2018年3月5日,熊本教員公務災害認定訴訟の第3回口頭弁論が熊本地方裁判所で行われました。

本件は,熊本県内の小学校に教諭として勤務していた原告が,平成23年に勤務中に脳幹部出血を発症して全介護を要する重篤な後遺障害を負ったため,地方公務員災害補償基金熊本県支部長に対して公務災害認定請求を行ったところ,これを公務災害と認めない旨の処分をしたため,その処分の取り消しを求める訴訟です。

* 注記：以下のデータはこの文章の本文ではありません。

(** * ai-hedge-fund: the agent / provider orchestration layer

    A shallow embedding of [src/agents/__init__.py] (the orchestrator
    [analyze_market]), [src/agents/specialized.py] (the five agents) and
    [src/providers/*.py] (the provider adapters and their error taxonomy),
    followed by the properties of the specification that concern them.

    Conventions.
    - A Python [str] is a list of code points.
    - JSON-like Python objects (the market and price payloads) are values of
      [pyval]; a [dict] is an association list in insertion order.
    - A Python [float] is a binary64 primitive float.
    - Everything outside the repository (redis, the langchain chat clients,
      pandas, the process environment, the clock) is a field of [Env].
    - A coroutine is a function on a task state (logical clock, number of
      calls made to the task's own chat client) that returns a value or a
      raised exception. *)

From Stdlib Require Import ZArith NArith List String Ascii Bool Floats Lia.
Import ListNotations.

Set Warnings "-register-all,-inexact-float".

(* ================================================================== *)
(** * Python strings *)
(* ================================================================== *)

Module Str.

Definition pystr := list N.

(** A literal of the source, written as a Rocq string of ASCII characters. *)
Definition py (s : string) : pystr := map N_of_ascii (list_ascii_of_string s).

(** ["\n"] *)
Definition nl : pystr := [10%N].

Fixpoint eqb (a b : pystr) : bool :=
  match a, b with
  | [], [] => true
  | x :: a', y :: b' => N.eqb x y && eqb a' b'
  | _, _ => false
  end.

(** [s.startswith(p)] *)
Fixpoint startswith (s p : pystr) : bool :=
  match p, s with
  | [], _ => true
  | _ :: _, [] => false
  | y :: p', x :: s' => N.eqb x y && startswith s' p'
  end.

(** [p in s] for strings: [p] occurs as a contiguous run of [s]. *)
Fixpoint contains (s p : pystr) : bool :=
  startswith s p ||
  match s with
  | [] => false
  | _ :: s' => contains s' p
  end.

(** Code points for which [str.isspace()] holds; these are what
    [str.strip()] without arguments removes. *)
Definition is_space (c : N) : bool :=
  ((9 <=? c) && (c <=? 13) || (28 <=? c) && (c <=? 32) ||
   (c =? 133) || (c =? 160) || (c =? 5760) ||
   (8192 <=? c) && (c <=? 8202) || (c =? 8232) || (c =? 8233) ||
   (c =? 8239) || (c =? 8287) || (c =? 12288))%N.

Fixpoint lstrip (s : pystr) : pystr :=
  match s with
  | [] => []
  | c :: s' => if is_space c then lstrip s' else s
  end.

Definition rstrip (s : pystr) : pystr := rev (lstrip (rev s)).

(** [s.strip()] *)
Definition strip (s : pystr) : pystr := rstrip (lstrip s).

(** [s.split('\n')]: the pieces between line feeds; never empty. *)
Fixpoint split_nl (s : pystr) : list pystr :=
  match s with
  | [] => [[]]
  | c :: s' =>
      if N.eqb c 10 then [] :: split_nl s'
      else match split_nl s' with
           | [] => [[c]]
           | l :: ls => (c :: l) :: ls
           end
  end.

(** ['\n'.join(ls)] *)
Fixpoint join_nl (ls : list pystr) : pystr :=
  match ls with
  | [] => []
  | [l] => l
  | l :: ls' => l ++ nl ++ join_nl ls'
  end.

(** [s.lower()] on the ASCII letters.  The only code points outside ASCII
    whose lower case contains an ASCII letter are U+0130 (to [i] followed by
    U+0307) and U+212A (to [k]); neither can take part in an occurrence of
    the patterns searched in this program ("authentication", "rate limit",
    "rate", "connection"), so the search results are those of Python. *)
Definition lower_char (c : N) : N :=
  if ((65 <=? c) && (c <=? 90))%N then (c + 32)%N else c.

Definition lower (s : pystr) : pystr := map lower_char s.

(** [s.upper()], used on the literals "bullish" and "bearish" only. *)
Definition upper_char (c : N) : N :=
  if ((97 <=? c) && (c <=? 122))%N then (c - 32)%N else c.

Definition upper (s : pystr) : pystr := map upper_char s.

(** Decimal digits of a natural number. *)
Fixpoint digits_of_uint (u : Decimal.uint) : pystr :=
  match u with
  | Decimal.Nil => []
  | Decimal.D0 u' => 48%N :: digits_of_uint u'
  | Decimal.D1 u' => 49%N :: digits_of_uint u'
  | Decimal.D2 u' => 50%N :: digits_of_uint u'
  | Decimal.D3 u' => 51%N :: digits_of_uint u'
  | Decimal.D4 u' => 52%N :: digits_of_uint u'
  | Decimal.D5 u' => 53%N :: digits_of_uint u'
  | Decimal.D6 u' => 54%N :: digits_of_uint u'
  | Decimal.D7 u' => 55%N :: digits_of_uint u'
  | Decimal.D8 u' => 56%N :: digits_of_uint u'
  | Decimal.D9 u' => 57%N :: digits_of_uint u'
  end.

Definition decimal (n : N) : pystr := digits_of_uint (N.to_uint n).

(** [n] written with at least [w] digits, zero padded on the left. *)
Definition decimal_pad (w : nat) (n : N) : pystr :=
  let d := decimal n in
  repeat 48%N (w - List.length d) ++ d.

End Str.

Import Str.

Arguments py s%_string.

(* ================================================================== *)
(** * Python values, exceptions and the builtin operations used *)
(* ================================================================== *)

(** The objects that reach the agents: what [json] decoding produces. *)
Inductive pyval :=
| VNone
| VBool (b : bool)
| VInt (z : Z)
| VFloat (f : float)
| VStr (s : pystr)
| VList (l : list pyval)
| VDict (d : list (pystr * pyval)).

(** Exception classes: the builtin ones the modelled operations raise, the
    taxonomy of [providers/base.py], and [OtherException] for whatever an
    external library raises (always a subclass of [Exception]). *)
Inductive exn_class :=
| KeyError | IndexError | TypeError | ValueError | AttributeError
| StopIteration | ZeroDivisionError | OverflowError | TimeoutError
| ModelProviderError
| ResponseValidationError
| ProviderConnectionError
| ProviderAuthenticationError
| ProviderQuotaError
| OtherException.

(** An exception object; [exn_str e] is [str(e)]. *)
Record exn := Exn { exn_cls : exn_class; exn_str : pystr }.

Inductive result (A : Type) :=
| Ok (a : A)
| Raise (e : exn).

Arguments Ok {A} a.
Arguments Raise {A} e.

Module Res.

Definition bind {A B} (r : result A) (k : A -> result B) : result B :=
  match r with
  | Ok a => k a
  | Raise e => Raise e
  end.

End Res.

Declare Scope res_scope.
Delimit Scope res_scope with res.
Notation "x <- r ;; k" := (Res.bind r (fun x => k))
  (at level 61, r at next level, right associativity) : res_scope.

Module Builtin.

Open Scope res_scope.

(** [type(v).__name__] *)
Definition type_name (v : pyval) : pystr :=
  match v with
  | VNone => py "NoneType"
  | VBool _ => py "bool"
  | VInt _ => py "int"
  | VFloat _ => py "float"
  | VStr _ => py "str"
  | VList _ => py "list"
  | VDict _ => py "dict"
  end.

(** [repr(k)] of a key made of printable characters other than quotes and
    backslashes, as are all the keys written in the source. *)
Definition repr_key (k : pystr) : pystr := py "'" ++ k ++ py "'".

(** [bool(v)] *)
Definition truthy (v : pyval) : bool :=
  match v with
  | VNone => false
  | VBool b => b
  | VInt z => negb (z =? 0)%Z
  | VFloat f => negb (PrimFloat.eqb f 0%float)
  | VStr s => negb (Str.eqb s [])
  | VList l => match l with [] => false | _ => true end
  | VDict d => match d with [] => false | _ => true end
  end.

原告の勤務状況をみると,発症前6か月間は長時間勤務に従事しており,とりわけ最後の1か月間の時間外勤務は150時間を超えていました。
その過重な長時間勤務は,原告に重大な負荷をもたらし,病気を発症させるのに十分なものでした。

これに対して,被告は,原告の小学校は児童の指導にゆとりがあったなどと主張して,原告の長時間勤務を否定しています。

しかしながら,原告が使用していたノートパソコンのシステムログなどによれば,原告が自宅に仕事を持ち帰り,深夜まであるいは早朝から毎日のように資料作成に追われていたことが分かります。

全国の小中学校の教員が,原告のような過重な長時間勤務を余儀なくされている実態は,文科省の実態調査でも明らかにされています。

平成28年度の調査によれば,中学校教諭の1.7人に1人,小学校教諭の3人に1人が「過労死ライン」である月80時間を超える時間外勤務を強いられていることが明らかになりました。

今や,学校は身を削る命がけの職場になっています。

このように,本件訴訟には,今の教育現場の勤務実態を明らかにし,それを是正するという意義があります。

この事件は,熊本県教職員組合の支援を受けて闘っています。
原告の公務災害認定を勝ち取るまで頑張ります!

次回口頭弁論期日は、2018年5月9日(水)14:00~です。